*** Begin section ***
Lemma compensate_meets_contract executed st : rollback_contract executed st (compensate sg executed st).
Proof.
  unfold compensate. fold (compensating executed st). set (st0 := compensating executed st).
  assert (sequential_policy = true ->
    rollback_contract executed st (compensate_sequential sg (compensation_order sg executed) st0)) as Seq.
  { intros Sp. destruct (sequential_loop_spec (compensation_order sg executed) [] None 0 st0 ltac:(done))
      as (rs & rest & st' & Eq & O & R & Ha & Nh).
    exists (map (fun ir => [ir]) rs), rest. unfold compensate_sequential. rewrite Eq, concat_singletons.
    split_and!; try done.
    - by apply batches_run_events.
    - intros _. apply List.Forall_map, List.Forall_forall. intros ir _. by exists ir.
    - intros P. unfold sequential_policy in Sp. by rewrite P in Sp.
    - intros P. unfold sequential_policy in Sp. by rewrite P in Sp. }
  assert (forall rs, sequential_policy = false -> halts 0 rs = false) as Par
    by (intros rs; unfold sequential_policy, halts; by destruct (policy sg)).
  unfold sequential_policy in *.
  destruct (policy sg) eqn:P; try by apply Seq.
  - destruct (compensate_batch_spec (compensation_order sg executed) st0) as (rs & st' & -> & Fr & R); [by rewrite P|].
    assert (batches_run [rs] st0 st') as R1 by (eapply batches_cons; [exact R|constructor]).
    exists [rs], []. cbn [concat]. cbv zeta. rewrite !app_nil_r, Fr. split_and!; try done.
    + by apply batches_run_events.
    + intros a b _ _. by apply Par.
    + intros S. unfold sequential_policy in S. by rewrite P in S.
    + intros G. congruence.
  - unfold compensate_grouped.
    destruct (grouped_loop_spec _ (compensation_order sg executed) [] None st0 ltac:(by rewrite P) (le_n _))
      as (batches & st' & -> & Fb & R & Fg).
    exists batches, []. cbv zeta. rewrite app_nil_r, Fb. split_and!; try done.
    + by apply batches_run_events.
    + intros a b _ _. by apply Par.
    + intros S. unfold sequential_policy in S. by rewrite P in S.
    + intros G. congruence.
Qed.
*** End section ***
#### WHAT YOU SHOULD DO:
Please return every line from the first one in the records above down to the line containing "exists (map (fun", including both, exactly as written and nothing more.

#### RESPONSE BELOW:
Lemma compensate_meets_contract executed st : rollback_contract executed st (compensate sg executed st).
Proof.
  unfold compensate. fold (compensating executed st). set (st0 := compensating executed st).
  assert (sequential_policy = true ->
    rollback_contract executed st (compensate_sequential sg (compensation_order sg executed) st0)) as Seq.
  { intros Sp. destruct (sequential_loop_spec (compensation_order sg executed) [] None 0 st0 ltac:(done))
      as (rs & rest & st' & Eq & O & R & Ha & Nh).
    exists (map (fun ir => [ir]) rs), rest. unfold compensate_sequential. rewrite Eq, concat_singletons.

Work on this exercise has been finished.